(WORK ORDER)
For this exercise, repeat the listing below from its first line through the line containing "Sample TopoSort Resolve.", exactly as written.

(RECORDS FOR THIS EXERCISE)
----

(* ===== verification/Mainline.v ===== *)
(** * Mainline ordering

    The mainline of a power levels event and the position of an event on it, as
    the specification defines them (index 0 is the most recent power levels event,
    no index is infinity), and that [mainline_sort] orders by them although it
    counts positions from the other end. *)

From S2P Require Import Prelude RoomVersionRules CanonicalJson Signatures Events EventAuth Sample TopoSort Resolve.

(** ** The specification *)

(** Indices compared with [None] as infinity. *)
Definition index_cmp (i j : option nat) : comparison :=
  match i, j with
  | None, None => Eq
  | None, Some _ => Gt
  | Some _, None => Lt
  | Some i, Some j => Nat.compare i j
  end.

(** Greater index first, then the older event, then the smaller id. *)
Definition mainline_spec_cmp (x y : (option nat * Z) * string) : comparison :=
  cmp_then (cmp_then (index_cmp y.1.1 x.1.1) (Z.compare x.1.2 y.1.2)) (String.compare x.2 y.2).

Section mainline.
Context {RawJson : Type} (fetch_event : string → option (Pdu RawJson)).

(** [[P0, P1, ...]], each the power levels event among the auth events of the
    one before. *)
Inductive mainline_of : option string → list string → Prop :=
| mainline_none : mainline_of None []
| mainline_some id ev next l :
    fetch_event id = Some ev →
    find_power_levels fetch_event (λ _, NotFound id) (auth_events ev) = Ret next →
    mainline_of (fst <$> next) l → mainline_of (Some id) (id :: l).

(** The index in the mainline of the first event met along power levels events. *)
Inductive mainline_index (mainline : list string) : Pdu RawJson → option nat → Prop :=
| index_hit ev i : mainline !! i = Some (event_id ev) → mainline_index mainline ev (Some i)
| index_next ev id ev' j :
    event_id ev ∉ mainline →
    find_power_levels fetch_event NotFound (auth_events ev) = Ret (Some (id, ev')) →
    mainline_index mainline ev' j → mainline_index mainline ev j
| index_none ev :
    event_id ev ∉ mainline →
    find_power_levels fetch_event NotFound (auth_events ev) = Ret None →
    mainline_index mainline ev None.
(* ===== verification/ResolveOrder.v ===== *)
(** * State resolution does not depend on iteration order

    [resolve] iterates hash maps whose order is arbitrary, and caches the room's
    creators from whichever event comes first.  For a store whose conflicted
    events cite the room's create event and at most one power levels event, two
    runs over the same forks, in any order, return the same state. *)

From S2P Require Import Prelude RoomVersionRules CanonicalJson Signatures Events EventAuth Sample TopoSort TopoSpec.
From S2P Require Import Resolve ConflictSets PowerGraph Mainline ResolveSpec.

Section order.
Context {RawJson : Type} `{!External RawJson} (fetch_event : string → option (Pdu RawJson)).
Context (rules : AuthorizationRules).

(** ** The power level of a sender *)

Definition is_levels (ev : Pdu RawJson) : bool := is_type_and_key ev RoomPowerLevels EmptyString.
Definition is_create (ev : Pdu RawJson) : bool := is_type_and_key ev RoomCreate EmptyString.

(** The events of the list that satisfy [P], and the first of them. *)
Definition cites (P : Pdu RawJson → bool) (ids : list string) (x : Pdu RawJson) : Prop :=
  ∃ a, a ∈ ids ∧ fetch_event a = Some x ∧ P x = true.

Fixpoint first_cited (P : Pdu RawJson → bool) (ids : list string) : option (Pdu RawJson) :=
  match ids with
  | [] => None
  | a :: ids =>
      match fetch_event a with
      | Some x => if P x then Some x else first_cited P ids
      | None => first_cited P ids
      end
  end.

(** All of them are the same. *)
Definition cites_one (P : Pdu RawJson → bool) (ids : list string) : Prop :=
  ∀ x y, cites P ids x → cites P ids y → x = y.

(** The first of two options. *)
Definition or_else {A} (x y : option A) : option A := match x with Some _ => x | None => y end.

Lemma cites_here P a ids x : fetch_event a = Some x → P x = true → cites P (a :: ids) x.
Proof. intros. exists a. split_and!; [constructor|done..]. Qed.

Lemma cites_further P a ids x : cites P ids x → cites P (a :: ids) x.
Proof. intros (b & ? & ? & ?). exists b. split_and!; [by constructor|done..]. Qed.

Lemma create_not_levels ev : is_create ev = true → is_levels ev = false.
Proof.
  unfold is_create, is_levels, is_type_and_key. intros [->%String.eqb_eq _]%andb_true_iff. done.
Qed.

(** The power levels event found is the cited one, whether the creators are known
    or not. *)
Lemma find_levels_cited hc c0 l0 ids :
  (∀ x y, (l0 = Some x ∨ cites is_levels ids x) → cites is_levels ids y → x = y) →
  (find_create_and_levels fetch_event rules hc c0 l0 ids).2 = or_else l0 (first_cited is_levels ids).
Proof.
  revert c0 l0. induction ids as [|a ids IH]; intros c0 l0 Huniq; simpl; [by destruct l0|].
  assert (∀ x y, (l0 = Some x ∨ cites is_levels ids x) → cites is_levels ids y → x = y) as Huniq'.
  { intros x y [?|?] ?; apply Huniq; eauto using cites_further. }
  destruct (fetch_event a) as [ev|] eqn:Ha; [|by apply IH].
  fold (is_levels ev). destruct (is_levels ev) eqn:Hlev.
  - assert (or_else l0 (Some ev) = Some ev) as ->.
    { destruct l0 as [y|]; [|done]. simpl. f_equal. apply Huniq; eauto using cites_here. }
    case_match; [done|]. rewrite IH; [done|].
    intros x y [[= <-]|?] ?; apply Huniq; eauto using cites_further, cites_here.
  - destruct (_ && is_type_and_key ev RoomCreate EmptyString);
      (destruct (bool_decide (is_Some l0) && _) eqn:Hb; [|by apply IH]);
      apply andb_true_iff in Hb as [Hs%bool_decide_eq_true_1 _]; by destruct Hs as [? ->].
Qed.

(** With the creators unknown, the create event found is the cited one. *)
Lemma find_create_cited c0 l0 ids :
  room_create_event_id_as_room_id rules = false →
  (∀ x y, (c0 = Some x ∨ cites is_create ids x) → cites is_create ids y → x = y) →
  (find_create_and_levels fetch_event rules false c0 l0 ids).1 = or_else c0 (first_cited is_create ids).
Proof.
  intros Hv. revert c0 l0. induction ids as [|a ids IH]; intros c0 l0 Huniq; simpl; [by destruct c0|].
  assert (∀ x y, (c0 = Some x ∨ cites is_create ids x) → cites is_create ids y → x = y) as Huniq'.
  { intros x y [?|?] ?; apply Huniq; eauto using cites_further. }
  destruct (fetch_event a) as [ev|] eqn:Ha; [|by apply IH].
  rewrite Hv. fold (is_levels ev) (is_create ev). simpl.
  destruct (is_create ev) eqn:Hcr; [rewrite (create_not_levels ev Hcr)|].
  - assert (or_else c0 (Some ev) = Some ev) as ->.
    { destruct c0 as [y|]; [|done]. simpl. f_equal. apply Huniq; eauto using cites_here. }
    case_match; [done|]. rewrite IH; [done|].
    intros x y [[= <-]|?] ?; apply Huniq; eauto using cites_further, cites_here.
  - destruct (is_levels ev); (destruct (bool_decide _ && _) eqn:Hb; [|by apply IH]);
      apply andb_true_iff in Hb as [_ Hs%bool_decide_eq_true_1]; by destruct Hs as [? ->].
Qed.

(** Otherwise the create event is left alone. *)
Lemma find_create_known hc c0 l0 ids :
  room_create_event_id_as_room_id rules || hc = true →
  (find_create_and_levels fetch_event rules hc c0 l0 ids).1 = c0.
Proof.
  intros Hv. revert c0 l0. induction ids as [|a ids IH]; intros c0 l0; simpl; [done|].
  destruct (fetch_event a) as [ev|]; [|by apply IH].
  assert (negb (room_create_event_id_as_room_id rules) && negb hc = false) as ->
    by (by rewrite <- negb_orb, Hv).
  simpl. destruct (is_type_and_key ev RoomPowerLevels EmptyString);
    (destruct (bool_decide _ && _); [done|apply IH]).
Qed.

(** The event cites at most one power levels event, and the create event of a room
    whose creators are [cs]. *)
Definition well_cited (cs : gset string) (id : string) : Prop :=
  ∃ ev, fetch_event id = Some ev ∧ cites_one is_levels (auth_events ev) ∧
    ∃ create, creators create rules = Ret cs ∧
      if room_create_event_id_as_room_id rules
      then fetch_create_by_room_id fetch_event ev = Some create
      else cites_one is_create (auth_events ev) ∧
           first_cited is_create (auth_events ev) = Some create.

----

(ANSWER FOR THE TASK)
(* ===== verification/Mainline.v ===== *)
(** * Mainline ordering

    The mainline of a power levels event and the position of an event on it, as
    the specification defines them (index 0 is the most recent power levels event,
    no index is infinity), and that [mainline_sort] orders by them although it
    counts positions from the other end. *)

From S2P Require Import Prelude RoomVersionRules CanonicalJson Signatures Events EventAuth Sample TopoSort Resolve.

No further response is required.